Assignment -
Every line with the string "that" must be copied from the entries below.

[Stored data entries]
(** * agri-rag: the Flask application [src/app.py]

    A shallow embedding of the upload / listing / chat handlers of
    [src/app.py] together with the library behaviour they rely on, and the
    properties of the ingestion bookkeeping (content-hash deduplication, the
    JSON manifest, stored paths) proved about that embedding.

    Layout:
    - [Hashlib]  : [hashlib.sha256] as an incremental object (FIPS 180-4);
    - [Py]       : the pieces of [str], [os.path], [datetime] and [sorted]
                   that the handlers call;
    - [App]      : the state of the process and of its files, the handlers;
    - then the lemmas, the theorems and closed evaluations on concrete runs.

    Conventions:
    - a handler is a function from the state to the state and either its
      response or the exception that left it; the state it reached when
      the exception was raised is kept;
    - bytes are [Byte.byte], a [str] is a [string] of code points below 256,
      a [dict] is a [gmap];
    - requests are handled one at a time;
    - the calls to [print] are left out. *)

From Stdlib Require Import ZArith List Lia Ascii Sorted Permutation.
From Stdlib.Strings Require Import Byte.
From stdpp Require Import gmap strings list fin_maps sorting.
From Equations Require Import Equations.
Import ListNotations.
Local Open Scope Z_scope.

Expected answer -
    JSON manifest, stored paths) proved about that embedding.
                   that the handlers call;
      response or the exception that left it; the state it reached when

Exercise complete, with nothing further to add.